* [ASSIGNMENT]
Determine the count of lines in the following entries that contain the string "gmap". Write only the number.

* [ENTRIES PROVIDED]
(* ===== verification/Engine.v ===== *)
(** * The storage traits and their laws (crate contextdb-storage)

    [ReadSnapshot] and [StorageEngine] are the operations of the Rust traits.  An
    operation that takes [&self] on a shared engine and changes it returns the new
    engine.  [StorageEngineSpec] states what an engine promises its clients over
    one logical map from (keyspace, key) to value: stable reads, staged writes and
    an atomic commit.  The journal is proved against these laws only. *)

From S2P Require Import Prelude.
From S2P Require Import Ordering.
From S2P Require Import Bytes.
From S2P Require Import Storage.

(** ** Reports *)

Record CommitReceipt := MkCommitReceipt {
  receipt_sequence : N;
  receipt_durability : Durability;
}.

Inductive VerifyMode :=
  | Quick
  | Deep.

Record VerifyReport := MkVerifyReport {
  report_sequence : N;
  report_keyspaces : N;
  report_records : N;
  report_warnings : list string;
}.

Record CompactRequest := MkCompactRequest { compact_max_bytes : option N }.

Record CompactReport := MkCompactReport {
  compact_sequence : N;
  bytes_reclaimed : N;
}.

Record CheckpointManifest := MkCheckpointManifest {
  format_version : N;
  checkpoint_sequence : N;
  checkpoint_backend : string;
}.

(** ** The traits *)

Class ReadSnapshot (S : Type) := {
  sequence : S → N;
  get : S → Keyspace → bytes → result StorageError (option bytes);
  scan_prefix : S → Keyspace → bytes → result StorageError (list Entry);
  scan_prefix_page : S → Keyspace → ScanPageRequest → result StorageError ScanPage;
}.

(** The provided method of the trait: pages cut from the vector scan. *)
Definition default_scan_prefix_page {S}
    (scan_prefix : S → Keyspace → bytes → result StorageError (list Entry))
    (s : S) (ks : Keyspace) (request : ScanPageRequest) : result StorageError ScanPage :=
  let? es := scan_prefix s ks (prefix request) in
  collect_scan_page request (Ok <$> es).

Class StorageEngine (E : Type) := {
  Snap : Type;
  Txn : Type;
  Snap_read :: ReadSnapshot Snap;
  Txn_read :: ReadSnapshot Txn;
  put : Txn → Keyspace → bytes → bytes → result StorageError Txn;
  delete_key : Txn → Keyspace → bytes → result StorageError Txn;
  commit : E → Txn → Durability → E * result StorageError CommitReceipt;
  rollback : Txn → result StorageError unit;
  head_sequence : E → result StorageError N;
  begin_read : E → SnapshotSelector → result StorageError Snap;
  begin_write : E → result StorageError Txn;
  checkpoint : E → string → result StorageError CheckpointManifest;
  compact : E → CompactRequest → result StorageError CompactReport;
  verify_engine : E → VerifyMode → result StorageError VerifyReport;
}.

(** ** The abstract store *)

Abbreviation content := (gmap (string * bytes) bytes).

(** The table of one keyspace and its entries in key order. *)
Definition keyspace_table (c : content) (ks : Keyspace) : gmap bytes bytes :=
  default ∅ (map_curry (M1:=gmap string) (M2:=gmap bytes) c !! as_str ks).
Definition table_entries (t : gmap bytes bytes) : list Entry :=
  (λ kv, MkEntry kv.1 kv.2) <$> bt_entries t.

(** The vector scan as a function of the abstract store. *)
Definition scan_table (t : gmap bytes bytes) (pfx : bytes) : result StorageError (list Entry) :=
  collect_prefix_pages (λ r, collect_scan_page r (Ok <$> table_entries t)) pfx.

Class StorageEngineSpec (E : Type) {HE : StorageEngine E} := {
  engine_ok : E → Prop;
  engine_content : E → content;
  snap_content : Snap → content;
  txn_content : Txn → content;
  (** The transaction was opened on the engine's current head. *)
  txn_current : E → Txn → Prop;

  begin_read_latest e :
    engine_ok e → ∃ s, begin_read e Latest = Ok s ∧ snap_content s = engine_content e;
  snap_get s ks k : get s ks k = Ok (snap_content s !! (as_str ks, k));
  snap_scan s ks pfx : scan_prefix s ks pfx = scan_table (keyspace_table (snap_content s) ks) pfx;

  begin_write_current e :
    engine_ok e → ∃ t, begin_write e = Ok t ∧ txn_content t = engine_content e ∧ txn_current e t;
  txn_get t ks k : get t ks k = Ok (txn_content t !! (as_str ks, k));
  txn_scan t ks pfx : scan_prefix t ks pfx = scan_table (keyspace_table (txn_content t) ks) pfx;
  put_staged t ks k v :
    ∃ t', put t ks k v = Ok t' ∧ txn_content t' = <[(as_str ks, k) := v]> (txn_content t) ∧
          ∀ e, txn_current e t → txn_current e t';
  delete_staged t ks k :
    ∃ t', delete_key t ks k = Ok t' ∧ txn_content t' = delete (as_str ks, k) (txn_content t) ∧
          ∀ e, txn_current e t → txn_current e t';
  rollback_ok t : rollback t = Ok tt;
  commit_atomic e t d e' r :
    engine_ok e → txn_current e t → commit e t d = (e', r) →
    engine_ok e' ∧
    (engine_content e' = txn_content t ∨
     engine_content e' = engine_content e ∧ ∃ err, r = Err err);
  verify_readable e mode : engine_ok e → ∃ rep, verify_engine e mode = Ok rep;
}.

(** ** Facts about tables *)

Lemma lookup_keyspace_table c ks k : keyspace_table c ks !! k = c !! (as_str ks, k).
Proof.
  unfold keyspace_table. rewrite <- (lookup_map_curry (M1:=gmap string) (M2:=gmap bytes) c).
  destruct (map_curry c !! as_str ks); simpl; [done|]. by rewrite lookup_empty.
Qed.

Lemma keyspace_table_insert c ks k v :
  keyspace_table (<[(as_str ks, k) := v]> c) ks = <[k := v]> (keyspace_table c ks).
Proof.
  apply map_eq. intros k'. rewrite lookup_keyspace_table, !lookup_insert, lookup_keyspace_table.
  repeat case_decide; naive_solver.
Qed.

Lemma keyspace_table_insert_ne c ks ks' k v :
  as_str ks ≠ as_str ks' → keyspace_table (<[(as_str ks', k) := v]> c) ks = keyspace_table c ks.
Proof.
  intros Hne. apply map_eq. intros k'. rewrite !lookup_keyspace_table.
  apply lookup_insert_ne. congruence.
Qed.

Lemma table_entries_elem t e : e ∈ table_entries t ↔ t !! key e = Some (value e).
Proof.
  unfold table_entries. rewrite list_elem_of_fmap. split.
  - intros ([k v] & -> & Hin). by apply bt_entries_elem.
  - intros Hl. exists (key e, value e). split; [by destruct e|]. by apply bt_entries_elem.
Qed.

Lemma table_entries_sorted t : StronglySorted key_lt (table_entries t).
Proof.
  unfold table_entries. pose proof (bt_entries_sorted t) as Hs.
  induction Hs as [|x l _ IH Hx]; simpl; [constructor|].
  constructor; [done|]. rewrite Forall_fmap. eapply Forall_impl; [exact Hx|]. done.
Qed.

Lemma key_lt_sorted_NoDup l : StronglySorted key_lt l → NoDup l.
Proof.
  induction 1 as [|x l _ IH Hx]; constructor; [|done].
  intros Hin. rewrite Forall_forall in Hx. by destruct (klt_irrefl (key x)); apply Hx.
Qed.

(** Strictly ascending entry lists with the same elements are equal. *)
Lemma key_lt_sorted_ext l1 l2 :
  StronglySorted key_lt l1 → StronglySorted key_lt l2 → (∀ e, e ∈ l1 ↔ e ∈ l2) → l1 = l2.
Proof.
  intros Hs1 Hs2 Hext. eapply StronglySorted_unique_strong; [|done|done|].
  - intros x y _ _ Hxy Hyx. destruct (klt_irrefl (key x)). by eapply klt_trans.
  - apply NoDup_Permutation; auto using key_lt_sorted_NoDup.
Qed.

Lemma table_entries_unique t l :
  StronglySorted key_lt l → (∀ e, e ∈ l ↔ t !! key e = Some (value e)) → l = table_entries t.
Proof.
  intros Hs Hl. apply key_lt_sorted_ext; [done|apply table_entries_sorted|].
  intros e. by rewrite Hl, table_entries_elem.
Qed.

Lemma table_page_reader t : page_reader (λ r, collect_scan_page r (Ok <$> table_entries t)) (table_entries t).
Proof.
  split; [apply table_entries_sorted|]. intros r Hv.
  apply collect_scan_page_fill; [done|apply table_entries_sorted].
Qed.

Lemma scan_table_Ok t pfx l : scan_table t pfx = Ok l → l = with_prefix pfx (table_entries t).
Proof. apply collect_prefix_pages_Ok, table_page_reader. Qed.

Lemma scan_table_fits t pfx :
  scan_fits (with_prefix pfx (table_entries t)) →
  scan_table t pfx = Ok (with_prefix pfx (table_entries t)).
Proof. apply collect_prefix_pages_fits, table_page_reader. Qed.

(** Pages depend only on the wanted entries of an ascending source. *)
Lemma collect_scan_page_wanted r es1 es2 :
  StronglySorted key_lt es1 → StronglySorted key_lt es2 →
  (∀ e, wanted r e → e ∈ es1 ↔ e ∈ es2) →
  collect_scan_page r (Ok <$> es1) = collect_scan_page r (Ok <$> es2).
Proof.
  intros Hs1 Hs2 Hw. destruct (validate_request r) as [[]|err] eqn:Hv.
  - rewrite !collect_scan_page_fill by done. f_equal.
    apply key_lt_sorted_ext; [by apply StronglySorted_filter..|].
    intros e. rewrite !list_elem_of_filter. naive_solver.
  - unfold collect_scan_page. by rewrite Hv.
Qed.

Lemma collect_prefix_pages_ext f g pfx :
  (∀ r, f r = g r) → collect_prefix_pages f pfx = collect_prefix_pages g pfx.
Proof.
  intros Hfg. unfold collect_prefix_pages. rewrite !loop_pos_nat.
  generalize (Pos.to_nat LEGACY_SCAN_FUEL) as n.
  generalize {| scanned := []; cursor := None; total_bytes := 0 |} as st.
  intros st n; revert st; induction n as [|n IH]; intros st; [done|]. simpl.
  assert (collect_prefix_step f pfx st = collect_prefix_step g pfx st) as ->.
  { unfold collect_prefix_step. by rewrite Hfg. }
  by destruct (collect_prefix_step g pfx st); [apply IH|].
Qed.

* [EXERCISE SOLUTION]
6